In Dornbirn sorgt eine geplante Kinderlesung im Rahmen der Reihe „Sommer im Park“ für Kontroversen. Am Samstagnachmittag sollen im Kulturhauspark zwei als Drag-Queens auftretende Künstlerinnen eine interaktive Lesestunde für Kinder gestalten. Gegen diese Veranstaltung wurde inzwischen eine Online-Petition gestartet, die sich für eine Absage ausspricht.
Was Kritikerinnen anführen
Befürworterinnen der Petition, darunter die Pensionistin Agnes Faist, äußern Sorge um den Schutz von Kindern und sehen den Auftritt als unangemessen. Faist bezeichnet das Programm als problematisch und verweist auf das Bedürfnis, Kinder in einer geschützten Entwicklungsphase zu belassen. Die Pädagogin Karin Winsauer ergänzt, Kinder sollten vor äußeren Einflüssen geschützt werden, damit sie ihre Identität unvoreingenommen entwickeln können.
„Kinder müssen geschützt werden“, betont Pensionistin Agnes Faist, die die Petition unterstützt: „Das ist für mich sexualisiert“.
Stadt und Veranstalter verteidigen das Programm
Das Dornbirner Stadtmarketing weist die Vorwürfe zurück. Geschäftsführer Michael Rüdisser betont, dass Auftreten und Texte der Drag-Queens ausdrücklich kindgerecht seien. Als Beispiele für die geplanten Inhalte nennt er]
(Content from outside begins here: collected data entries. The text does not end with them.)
(* ===== verification/Crypto.v ===== *)
(** * The keyed hash and the HMAC engine

    The crates [hmac] and [sha3] are not part of the repository: their
    functions are parameters, the fields of the classes below, together with
    the documented behaviour the kernel relies on.  [hmac_engine.rs] is
    modelled on top of them. *)

From S2P Require Import Prelude.

(** [Hmac<Sha3_256>]: [mac] is [new_from_slice(key); update(data); finalize()],
    [mac_verify] is [verify_slice(tag).is_ok()]. *)
Class HmacSha3 := {
  mac : list Z -> list Z -> list Z;
  mac_verify : list Z -> list Z -> list Z -> bool;
  mac_length : forall key data, length (mac key data) = 32%nat;
  mac_verify_spec : forall key data tag, mac_verify key data tag = true <-> mac key data = tag;
}.

(** [Sha3_256]: [new(); update(..)..; finalize()] over the concatenation. *)
Class Sha3 := {
  sha3_256 : list Z -> list Z;
  sha3_length : forall data, length (sha3_256 data) = 32%nat;
}.

(** ** [kernel/src/capability/hmac_engine.rs] *)
Module HmacEngine.

(** [b"FabricOS_CapKey_Phase1_v1.0!!!!_"]. *)
Definition seed : list Z :=
  [70; 97; 98; 114; 105; 99; 79; 83; 95; 67; 97; 112; 75; 101; 121; 95;
   80; 104; 97; 115; 101; 49; 95; 118; 49; 46; 48; 33; 33; 33; 33; 95].

(** The key that [init] stores, from the time-stamp counter read at boot. *)
Definition init (tsc : Z) : list Z :=
  let tsc_bytes := le_bytes 8 tsc in
  imap (fun i s => Z.lxor s (nth (i mod 8) tsc_bytes 0)) seed.

Definition sign `{HmacSha3} (key data : list Z) : list Z := mac key data.
Definition verify `{HmacSha3} (key data expected : list Z) : bool := mac_verify key data expected.

Lemma verify_sign `{HmacSha3} key data : verify key data (sign key data) = true.
Proof. by apply mac_verify_spec. Qed.

Lemma init_length tsc : length (init tsc) = 32%nat.
Proof. reflexivity. Qed.

End HmacEngine.

(** ** Instances for concrete runs

    A checksum-like function of the right length, used only to evaluate the
    model on concrete inputs. *)
Module ToyHash.

Definition digest (data : list Z) : list Z := le_bytes 32 (foldl (fun a b => (a * 257 + b + 1) mod 2 ^ 256) 0 data).

#[local] Instance hmac : HmacSha3.
Proof.
  refine {| mac key data := digest (key ++ data);
            mac_verify key data tag := bool_decide (digest (key ++ data) = tag) |}.
  - intros. apply length_le_bytes.
  - intros. apply bool_decide_eq_true.
Defined.

#[local] Instance sha3 : Sha3.
Proof.
  refine {| sha3_256 := digest |}.
  intros. apply length_le_bytes.
Defined.

End ToyHash.
Lemma shifting_move s hole scan e k' v' :
  shifting s hole scan e -> slot_at s scan (Some (k', v')) ->
  should_move (h k') hole scan = true ->
  shifting (<[Z.to_nat scan := None]> (<[Z.to_nat hole := Some (k', v')]> s)) scan
    (if decide (scan + 1 = cap) then 0 else scan + 1) e.
Proof.
  intros Hsh Hs Hm. pose proof (scan_before_end _ _ _ _ _ Hsh Hs) as Hlt.
  destruct Hsh as [[Hl Hnd Hc] Hh Hsc Hset He Hord].
  pose proof (proj1 Hh) as Hhr. pose proof (proj1 He). pose proof (fib_hash_range k' k Hk).
  rewrite should_move_spec in Hm by done.
  assert (hole <> scan) as Hhs by (intros ->; by pose proof (slot_at_fun _ _ _ _ Hh Hs)).
  assert (scan <> e) as Hse by (intros ->; by pose proof (slot_at_fun _ _ _ _ Hs He)).
  assert (hole <> e) as Hhe by (intros ->; dist_lia).
  set (s' := <[Z.to_nat scan := None]> _).
  assert (forall j x, slot_at s' j x <->
    (j = scan /\ x = None) \/ (j = hole /\ x = Some (k', v')) \/
    (j <> scan /\ j <> hole /\ slot_at s j x)) as Hat.
  { intros j x. unfold s'. rewrite !slot_at_insert by (done || by rewrite length_insert).
    naive_solver. }
  split; [split| | | | |].
  - unfold s'. by rewrite !length_insert.
  - unfold keys_of, s'. by rewrite entries_move.
  - intros i key v j Hi Hj Hd. destruct (decide (j = scan)) as [->|Hjs]; [by right|].
    left. destruct (decide (j = hole)) as [->|Hjh]; [eexists; apply Hat; naive_solver|].
    assert (occupied s j \/ j = hole) as [[x Hx]|?]; [|exists x; apply Hat; naive_solver|done].
    apply Hat in Hi as [[? ?]|[[-> [= -> ->]]|(? & ? & Hi)]]; [done| |by eapply Hc].
    apply (Hc scan k' v'); [done..|lia].
  - apply Hat. by left.
  - case_decide; lia.
  - intros j Hj Hd. exfalso. destruct (decide (scan + 1 = cap)); dist_lia.
  - apply Hat. naive_solver.
  - destruct (decide (scan + 1 = cap)); dist_lia.
Qed.

Lemma back_shift_spec fuel s hole scan e :
  shifting s hole scan e -> dist cap scan e < Z.of_nat fuel ->
  exists s', back_shift fuel s (cap - 1) hole scan = Done s' /\
    slots_ok (fun _ => False) s' /\ omap id s' ≡ₚ omap id s.
Proof.
  revert s hole scan. induction fuel as [|fuel IH]; intros s hole scan Hsh Hf.
  { destruct Hsh as [_ _ ? _ [? _] _]. dist_lia. }
  pose proof (so_length _ _ (sh_ok _ _ _ _ Hsh)) as Hl.
  destruct (slot_at_total s scan) as (slot & Hs & Hg); [done|apply Hsh|].
  cbn. rewrite Hg. exec_simpl. destruct slot as [[k' v']|].
  2: { exists s. split_all; [done| |done]. by eapply shifting_done. }
  pose proof (scan_before_end _ _ _ _ _ Hsh Hs) as Hlt.
  pose proof (sh_end _ _ _ _ Hsh) as [Her _]. pose proof (sh_scan _ _ _ _ Hsh) as Hsr.
  pose proof (sh_hole _ _ _ _ Hsh) as Hh. pose proof (proj1 Hh) as Hhr.
  rewrite next_slot by done. destruct should_move eqn:Hm.
  - rewrite (swap_spec s hole scan None (Some (k', v'))) by done. exec_simpl.
    destruct (IH _ _ _ (shifting_move _ _ _ _ _ _ Hsh Hs Hm)) as (s' & Hb & Hok & Hp).
    { destruct (decide (scan + 1 = cap)); dist_lia. }
    exists s'. split_all; [done..|]. by rewrite Hp, entries_move.
  - apply IH; [by eapply shifting_keep|]. destruct (decide (scan + 1 = cap)); dist_lia.
Qed.
(* ===== verification/CapStore.v ===== *)
(** * The capability store

    Models [kernel/src/capability/store.rs] and the wrappers of
    [kernel/src/capability/mod.rs]: creation, delegation, validation and
    cascading revocation of tokens over the hash map, with the intrusive
    first-child / next-sibling lists. *)

From S2P Require Import Prelude Wire Crypto FixedMap FixedMapSpec Trackers.

Module CapStore.

Definition MAX_TOKENS : Z := 12288.

Record StoredToken : Type := mkStored {
  token : CapabilityToken.t;
  hmac : list Z;
  budget : option Budget.t;
  created_at : Z;
  first_child : Z;
  next_sibling : Z;
}.

Inductive CapabilityError : Type :=
| NotFound
| InvalidHmac
| Expired
| InsufficientPermission
| BudgetExhausted
| NonceReplay
| DelegationDenied
| PermissionEscalation
| StoreFull.

Record t : Type := mk {
  tokens : FixedMap.t StoredToken;
  next_id : Z;
  budget_tracker : BudgetTracker.t;
  nonce_tracker : NonceTracker.t;
  current_tick : Z;
}.

Definition new : t := mk FixedMap.new 1 BudgetTracker.new NonceTracker.new 0.

Definition with_tokens (st : t) (m : FixedMap.t StoredToken) : t :=
  mk m (next_id st) (budget_tracker st) (nonce_tracker st) (current_tick st).

Definition with_first_child (s : StoredToken) (c : Z) : StoredToken :=
  mkStored (token s) (hmac s) (budget s) (created_at s) c (next_sibling s).

Definition with_next_sibling (s : StoredToken) (c : Z) : StoredToken :=
  mkStored (token s) (hmac s) (budget s) (created_at s) (first_child s) c.

(** [alloc_id]. *)
Definition alloc_id (st : t) : Z * t :=
  (next_id st,
   mk (tokens st) (u64_add (next_id st) 1) (budget_tracker st) (nonce_tracker st)
     (current_tick st)).

(** The token both [create] and [delegate] build. *)
Definition make_token (permissions owner id resource delegated_from expires : Z) : CapabilityToken.t :=
  CapabilityToken.mk CapabilityToken.VERSION permissions owner id resource delegated_from 0 expires
    (CapabilityToken.extension_ptr CapabilityToken.zeroed)
    (CapabilityToken.reserved CapabilityToken.zeroed).

Section Store.
Context `{HmacSha3} (key : list Z).

Definition create (st : t) (resource permissions owner : Z) (expires : option Z)
    (budget : option Budget.t) : exec (result Z CapabilityError * t) :=
  if FixedMap.len (tokens st) >=? MAX_TOKENS then Done (Err StoreFull, st)
  else
    let '(id, st) := alloc_id st in
    let token := make_token permissions owner id resource 0 (from_option (fun e => e) 0 expires) in
    let hmac := HmacEngine.sign key (CapabilityToken.active_bytes token) in
    r ← FixedMap.insert (tokens st) id (mkStored token hmac budget (current_tick st) 0 0);
    Done (Ok id, with_tokens st (snd r)).

(** The expiry given to a delegated token. *)
Definition child_expires (expires : option Z) (parent_expires : Z) : Z :=
  match expires with
  | Some e => if (parent_expires >? 0) && (e >? parent_expires) then parent_expires else e
  | None => parent_expires
  end.

Definition delegate (st : t) (parent_id new_owner permissions : Z) (expires : option Z)
    (budget : option Budget.t) : exec (result Z CapabilityError * t) :=
  if FixedMap.len (tokens st) >=? MAX_TOKENS then Done (Err StoreFull, st)
  else
    r ← FixedMap.get (tokens st) parent_id;
    match r with
    | None => Done (Err NotFound, st)
    | Some parent =>
        let pperm := CapabilityToken.permissions (token parent) in
        if negb (Perm.contains pperm Perm.GRANT) then Done (Err DelegationDenied, st)
        else if negb (Perm.is_subset_of permissions pperm) then Done (Err PermissionEscalation, st)
        else
          let child_exp := child_expires expires (CapabilityToken.expires (token parent)) in
          let resource := CapabilityToken.resource (token parent) in
          let old_first_child := first_child parent in
          let '(id, st) := alloc_id st in
          let token := make_token permissions new_owner id resource parent_id child_exp in
          let hmac := HmacEngine.sign key (CapabilityToken.active_bytes token) in
          r ← FixedMap.insert (tokens st) id
                (mkStored token hmac budget (current_tick st) 0 old_first_child);
          p ← FixedMap.get_mut (snd r) parent_id;
          let tokens' :=
            match p with
            | Some (parent, set) => set (with_first_child parent id)
            | None => snd r
            end in
          Done (Ok id, with_tokens st tokens')
    end.

Definition validate (st : t) (token_id required_perm presented_nonce : Z)
    : exec (result unit CapabilityError * t) :=
  r ← FixedMap.get (tokens st) token_id;
  match r with
  | None => Done (Err NotFound, st)
  | Some stored =>
      let tok := token stored in
      if negb (HmacEngine.verify key (CapabilityToken.active_bytes tok) (hmac stored))
      then Done (Err InvalidHmac, st)
      else if (CapabilityToken.expires tok >? 0) &&
              (current_tick st >=? u64_add (created_at stored) (CapabilityToken.expires tok))
      then Done (Err Expired, st)
      else if negb (Perm.contains (CapabilityToken.permissions tok) required_perm)
      then Done (Err InsufficientPermission, st)
      else
        n ← NonceTracker.check_and_advance (nonce_tracker st) token_id presented_nonce;
        let st := mk (tokens st) (next_id st) (budget_tracker st) (snd n) (current_tick st) in
        if negb (fst n) then Done (Err NonceReplay, st)
        else
          match budget stored with
          | None => Done (Ok tt, st)
          | Some b =>
              u ← BudgetTracker.check_and_consume (budget_tracker st) token_id b (current_tick st);
              let st := mk (tokens st) (next_id st) (snd u) (nonce_tracker st) (current_tick st) in
              if negb (fst u) then Done (Err BudgetExhausted, st) else Done (Ok tt, st)
          end
  end.

End Store.

(** [self.tokens.get(&id).map(|s| s.first_child).unwrap_or(0)], and the same
    for [next_sibling]. *)
Definition first_child_of (m : FixedMap.t StoredToken) (id : Z) : exec Z :=
  r ← FixedMap.get m id;
  Done (from_option first_child 0 r).

Definition next_sibling_of (m : FixedMap.t StoredToken) (id : Z) : exec Z :=
  r ← FixedMap.get m id;
  Done (from_option next_sibling 0 r).

(** A walk along a sibling list visits each live token at most once. *)
Definition walk_fuel (m : FixedMap.t StoredToken) : nat := S (S (Z.to_nat (FixedMap.len m))).

(** The loop that looks for the predecessor of [child_id]. *)
Fixpoint unlink_walk (fuel : nat) (m : FixedMap.t StoredToken) (child_id child_next prev_id : Z)
    : exec (FixedMap.t StoredToken) :=
  match fuel with
  | O => Diverged
  | S fuel' =>
      if prev_id =? 0 then Done m
      else
        next ← next_sibling_of m prev_id;
        if next =? child_id then
          r ← FixedMap.get_mut m prev_id;
          Done (match r with
                | Some (prev, set) => set (with_next_sibling prev child_next)
                | None => m
                end)
        else unlink_walk fuel' m child_id child_next next
  end.

Definition unlink_child (m : FixedMap.t StoredToken) (parent_id child_id : Z)
    : exec (FixedMap.t StoredToken) :=
  child_next ← next_sibling_of m child_id;
  parent_first ← first_child_of m parent_id;
  if parent_first =? child_id then
    r ← FixedMap.get_mut m parent_id;
    Done (match r with
          | Some (parent, set) => set (with_first_child parent child_next)
          | None => m
          end)
  else unlink_walk (walk_fuel m) m child_id child_next parent_first.

Fixpoint children_walk (fuel : nat) (m : FixedMap.t StoredToken) (child_id : Z)
    : exec (list Z) :=
  match fuel with
  | O => Diverged
  | S fuel' =>
      if child_id =? 0 then Done []
      else
        next ← next_sibling_of m child_id;
        rest ← children_walk fuel' m next;
        Done (child_id :: rest)
  end.

Definition collect_children (m : FixedMap.t StoredToken) (parent_id : Z) : exec (list Z) :=
  c ← first_child_of m parent_id;
  children_walk (walk_fuel m) m c.

(** The depth-first removal; the stack is a [Vec], popped at its end. *)
Fixpoint revoke_loop (fuel : nat) (st : t) (stack : list Z) (count : Z) : exec (Z * t) :=
  match vec_pop stack with
  | None => Done (count, st)
  | Some (id, stack) =>
      match fuel with
      | O => Diverged
      | S fuel' =>
          children ← collect_children (tokens st) id;
          r ← FixedMap.remove (tokens st) id;
          match fst r with
          | Some _ =>
              b ← BudgetTracker.remove (budget_tracker st) id;
              n ← NonceTracker.remove (nonce_tracker st) id;
              revoke_loop fuel' (mk (snd r) (next_id st) b n (current_tick st))
                (stack ++ children) (count + 1)
          | None => revoke_loop fuel' (with_tokens st (snd r)) (stack ++ children) count
          end
      end
  end.

Definition revoke (st : t) (token_id : Z) : exec (result Z CapabilityError * t) :=
  r ← FixedMap.get (tokens st) token_id;
  match r with
  | None => Done (Err NotFound, st)
  | Some stored =>
      let parent_id := CapabilityToken.delegated_from (token stored) in
      m ← (if parent_id =? 0 then Done (tokens st)
           else unlink_child (tokens st) parent_id token_id);
      let st := with_tokens st m in
      r ← revoke_loop (Z.to_nat (FixedMap.len (tokens st))) st [token_id] 0;
      Done (Ok (fst r), snd r)
  end.

Definition get (st : t) (token_id : Z) : exec (option StoredToken) :=
  FixedMap.get (tokens st) token_id.

Definition get_token_info (st : t) (token_id : Z) : exec (option (Z * Z)) :=
  r ← FixedMap.get (tokens st) token_id;
  Done (option_map (fun s => (CapabilityToken.owner (token s),
                              CapabilityToken.resource (token s))) r).

Definition advance_ticks (st : t) (n : Z) : t :=
  mk (tokens st) (next_id st) (budget_tracker st) (nonce_tracker st)
    (u64_add (current_tick st) n).

Definition tick (st : t) : t := advance_ticks st 1.

Definition count (st : t) : Z := FixedMap.len (tokens st).

Definition clear (st : t) : t :=
  mk (FixedMap.clear (tokens st)) 1 (BudgetTracker.clear (budget_tracker st))
    (NonceTracker.clear (nonce_tracker st)) 0.

End CapStore.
- Bilderbuchtexte (unter anderem von Christine Nöstlinger)
- das gemeinsame Singen von bekannten Liedern (u. a. Disneylieder)
- abgestimmte Kleidung, um jede Sexualisierung zu vermeiden
Die beiden auftretenden Künstlerinnen treten unter den Künstlernamen „Fräulein Bürgerschreck“ und „Athene Atlas“ auf. Laut Stadtmarketing seien Programm und Kleidung im Vorfeld besprochen worden, damit kein Anlass zu Missverständnissen bestehe.
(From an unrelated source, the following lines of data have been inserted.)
Lemma revoke_loop_spec fuel st stack cnt :
  loop_ok st stack -> (size (view (tokens st)) <= fuel)%nat ->
  exists n st', revoke_loop fuel st stack cnt = Done (cnt + n, st') /\
    loop_ok st' [] /\ next_id st' = next_id st /\ current_tick st' = current_tick st /\
    n = Z.of_nat (size (view (tokens st))) - Z.of_nat (size (view (tokens st'))) /\
    view (tokens st') ⊆ view (tokens st) /\
    view (budget_tracker st') ⊆ view (budget_tracker st) /\
    view (nonce_tracker st') ⊆ view (nonce_tracker st) /\
    forall b,
      ((exists x, x ∈ stack /\ descends (view (tokens st)) b x) ->
         view (tokens st') !! b = None /\ view (budget_tracker st') !! b = None /\
         view (nonce_tracker st') !! b = None) /\
      (~ (exists x, x ∈ stack /\ descends (view (tokens st)) b x) ->
         view (tokens st') !! b = view (tokens st) !! b /\
         view (budget_tracker st') !! b = view (budget_tracker st) !! b /\
         view (nonce_tracker st') !! b = view (nonce_tracker st) !! b).
Proof.
  revert st stack cnt. induction fuel as [|fuel IH]; intros st stack cnt Hok Hsz;
    destruct stack as [|id stk _] using rev_ind.
  1,3: exists 0, st; rewrite Z.add_0_r; cbn; split_all; try done; [lia|];
    intros b; split; [intros (x & Hx & _); by apply elem_of_nil in Hx|done].
  - exfalso. destruct (lo_live _ _ Hok id) as [s Hs]; [set_solver|].
    assert (view (tokens st) = ∅) as He by (apply map_size_empty_iff; lia). by rewrite He in Hs.
  - destruct Hok as [Hwt Hwb Hwn Hf Hnd Hlive].
    destruct (Hlive id) as [s Hs]; [set_solver|].
    destruct (collect_children_spec _ _ _ _ Hwt Hf Hs) as (l & Hcc & Hcl).
    destruct (FixedMapSpec.remove_view _ id Hwt) as (m & Hrm & Hwm & Hvm).
    destruct (BudgetTracker.budget_remove_spec _ id Hwb) as (bt & Hb & Hwb' & Hvb).
    destruct (NonceTracker.nonce_remove_spec _ id Hwn) as (nt & Hn & Hwn' & Hvn).
    cbn [revoke_loop]. rewrite vec_pop_snoc, Hcc. exec_simpl. rewrite Hrm, Hs. exec_simpl.
    cbn [fst snd]. rewrite Hb. exec_simpl. rewrite Hn. exec_simpl.
    set (st1 := mk m (next_id st) bt nt (current_tick st)).
    assert (loop_ok st1 (stk ++ l)) as Hok1.
    { pose proof Hcl as (Hch & Hndl & Hl).
      apply NoDup_app in Hnd as (Hnd1 & Hdis & _). split; try done.
      - cbn. rewrite Hvm. by eapply forest_remove.
      - apply NoDup_app. split_all; [done| |done]. intros x Hx Hxl. apply Hl in Hxl. set_solver.
      - cbn. intros x Hx. rewrite Hvm, lookup_delete_ne; [|intros <-].
        + apply elem_of_app in Hx as [Hx|Hx]; [apply Hlive; set_solver|].
          apply Hl in Hx as [(sx & Hx & _) _]. by exists sx.
        + apply elem_of_app in Hx as [Hx|Hx]; [by apply (Hdis id Hx); set_solver|].
          apply Hl in Hx as [_ Hx]. set_solver. }
    assert (size (view (tokens st)) = S (size (view (tokens st1)))) as Hsize.
    { cbn. rewrite Hvm. rewrite map_size_delete_Some by (by exists s).
      assert (size (view (tokens st)) <> 0%nat); [|lia].
      intros H0. apply map_size_empty_iff in H0. by rewrite H0 in Hs. }
    destruct (IH st1 (stk ++ l) (cnt + 1) Hok1) as (n & st' & Hrun & Hok' & Hni & Hct & Hn' & Hst & Hsb & Hsn & Hb');
      [lia|].
    exists (n + 1), st'. cbn [st1 tokens budget_tracker nonce_tracker] in *.
    rewrite Hvm, Hvb, Hvn in *.
    split_all; try done; [by rewrite Hrun; f_equal; f_equal; lia|lia|..].
    1-3: etransitivity; [done|apply delete_subseteq].
    intros b. destruct (Hb' b) as [Hin Hout].
    rewrite (below_remove _ _ _ _ _ b Hs Hcl).
    destruct (decide (b = id)) as [->|Hne].
    + split; [|naive_solver]. intros _.
      split_all; eapply lookup_weaken_None; try done; apply lookup_delete_eq.
    + rewrite !lookup_delete_ne in Hout by done. naive_solver.
Qed.

End CapStoreInv.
Was das für Dornbirn bedeutet
Die Auseinandersetzung zeigt, wie Kulturformate im öffentlichen Raum unterschiedliche Erwartungen der Bevölkerung sichtbar machen. Für Familien und Veranstalter ist entscheidend, dass Veranstaltungsinhalte klar kommuniziert werden. Eine Online-Petition kann den öffentlichen Diskurs verstärken und politische wie organisatorische Reaktionen nach sich ziehen, etwa erweiterte Informationsangebote vor Ort oder zusätzliche Hinweise in Programmankündigungen.
Für Besucherinnen und Besucher des Kulturhausparks bleibt wichtig, sich aus mehreren Quellen zu informieren: die Programmankündigung der Veranstaltungsreihe, Hinweise des Stadtmarketings und gegebenenfalls die Inhalte, die vor Ort tatsächlich geboten werden. Die Debatte macht deutlich, dass selbst lokal organisierte Kulturformate über die unmittelbare Zielgruppe hinaus Diskussionen auslösen können.
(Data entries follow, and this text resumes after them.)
(* ===== verification/CapTheorems.v ===== *)
(** * Theorems on the capability subsystem

    Sequences of operations of the hash map and of the capability store: what
    every run returns, and the security properties that hold along it. *)

From S2P Require Import Prelude Wire Crypto FixedMap FixedMapSpec Trackers CapStore.
From S2P Require Import CapStoreInv CapStoreSpec.

(** ** The hash map against a finite map *)
Module MapRuns.
Section Runs.
Context {V : Type}.

Inductive op : Type :=
| Insert (key : Z) (v : V)
| Get (key : Z)
| Remove (key : Z)
| Clear.

Inductive reply : Type :=
| Inserted (ok : bool)
| Found (v : option V)
| Removed (v : option V)
| Cleared.

Definition step (m : FixedMap.t V) (o : op) : exec (reply * FixedMap.t V) :=
  match o with
  | Insert key v => r ← FixedMap.insert m key v; Done (Inserted (fst r), snd r)
  | Get key => r ← FixedMap.get m key; Done (Found r, m)
  | Remove key => r ← FixedMap.remove m key; Done (Removed (fst r), snd r)
  | Clear => Done (Cleared, FixedMap.clear m)
  end.

(** The specification: a finite map that takes at most [MAX_LOAD] keys. *)
Definition spec_step (m : gmap Z V) (o : op) : reply * gmap Z V :=
  match o with
  | Insert key v =>
      if bool_decide (is_Some (m !! key) \/ Z.of_nat (size m) < FixedMapSpec.MAX_LOAD)
      then (Inserted true, <[key := v]> m) else (Inserted false, m)
  | Get key => (Found (m !! key), m)
  | Remove key => (Removed (m !! key), delete key m)
  | Clear => (Cleared, ∅)
  end.

Fixpoint run (m : FixedMap.t V) (ops : list op) : exec (list reply) :=
  match ops with
  | [] => Done []
  | o :: ops => r ← step m o; rs ← run (snd r) ops; Done (fst r :: rs)
  end.

Fixpoint spec_run (m : gmap Z V) (ops : list op) : list reply :=
  match ops with
  | [] => []
  | o :: ops => let r := spec_step m o in fst r :: spec_run (snd r) ops
  end.

Lemma step_sim m o : wf m ->
  exists m', step m o = Done (fst (spec_step (view m) o), m') /\ wf m' /\
    view m' = snd (spec_step (view m) o).
Proof.
  intros Hwf. destruct o as [key v|key|key|]; cbn [step spec_step fst snd].
  - destruct (FixedMapSpec.insert_view m key v Hwf) as (m' & -> & Hwf' & Hv).
    rewrite (proj1 (FixedMapSpec.len_view m Hwf)) in *. exists m'. exec_simpl.
    by case_bool_decide.
  - rewrite FixedMapSpec.get_view by done. by exists m.
  - destruct (FixedMapSpec.remove_view m key Hwf) as (m' & -> & ? & ?). by exists m'.
  - destruct (FixedMapSpec.clear_view m Hwf). by exists (FixedMap.clear m).
Qed.

Lemma run_sim ops m : wf m -> run m ops = Done (spec_run (view m) ops).
Proof.
  revert m. induction ops as [|o ops IH]; intros m Hwf; [done|]. cbn.
  destruct (step_sim m o Hwf) as (m' & -> & Hwf' & Hv). exec_simpl. cbn [fst snd].
  by rewrite IH, Hv.
Qed.

(** C1. The open-addressing hash map of the capability store (Fibonacci
    hashing, linear probing, backward-shift deletion) behaves on every sequence
    of insertions, look-ups, removals and clears as a finite map limited to
    12,288 keys: no operation panics or probes forever, and the replies are
    those of the finite map. *)
Theorem fixed_map_refines_finite_map ops :
  run FixedMap.new ops = Done (spec_run ∅ ops).
Proof. apply (run_sim ops FixedMap.new), FixedMapSpec.new_wf. Qed.

End Runs.
End MapRuns.

(** ** Runs of the capability store *)
Module CapRuns.
Import CapStore CapStoreInv CapStoreSpec.

Inductive op : Type :=
| Create (resource permissions owner : Z) (expires : option Z) (budget : option Budget.t)
| Delegate (parent_id new_owner permissions : Z) (expires : option Z) (budget : option Budget.t)
| Validate (token_id required_perm presented_nonce : Z)
| Revoke (token_id : Z)
| AdvanceTicks (n : Z)
| Clear.

Inductive reply : Type :=
| NewId (r : result Z CapabilityError)
| Validated (r : result unit CapabilityError)
| Revoked (r : result Z CapabilityError)
| Silent.

Section Runs.
Context `{HmacSha3} (key : list Z).

Definition step (st : t) (o : op) : exec (reply * t) :=
  match o with
  | Create resource permissions owner expires budget =>
      r ← create key st resource permissions owner expires budget; Done (NewId (fst r), snd r)
  | Delegate parent_id new_owner permissions expires budget =>
      r ← delegate key st parent_id new_owner permissions expires budget;
      Done (NewId (fst r), snd r)
  | Validate token_id required_perm presented_nonce =>
      r ← validate key st token_id required_perm presented_nonce; Done (Validated (fst r), snd r)
  | Revoke token_id => r ← revoke st token_id; Done (Revoked (fst r), snd r)
  | AdvanceTicks n => Done (Silent, advance_ticks st n)
  | Clear => Done (Silent, clear st)
  end.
| Aspekt | Bekanntes aus der Ankündigung |
|---|---|
| Veranstaltungsreihe | Sommer im Park |
| Ort | Kulturhauspark, Dornbirn |
| Akteure | Drag-Queens: Fräulein Bürgerschreck, Athene Atlas |
| Reaktionen | Online-Petition; Kritik von Einwohnerinnen; Stellungnahme des Stadtmarketings |
Die Stadt und die Veranstalter betonen die kindgerechte Ausrichtung; Gegnerinnen der Lesung fordern Schutzmechanismen für Kinder. Ob die Petition zu organisatorischen Änderungen führt, bleibt abzuwarten. Für Bewohnerinnen und Besucherinnen von Dornbirn ist die Angelegenheit ein Hinweis darauf, wie kulturelle Angebote und öffentliche Normen vor Ort ausgehandelt werden.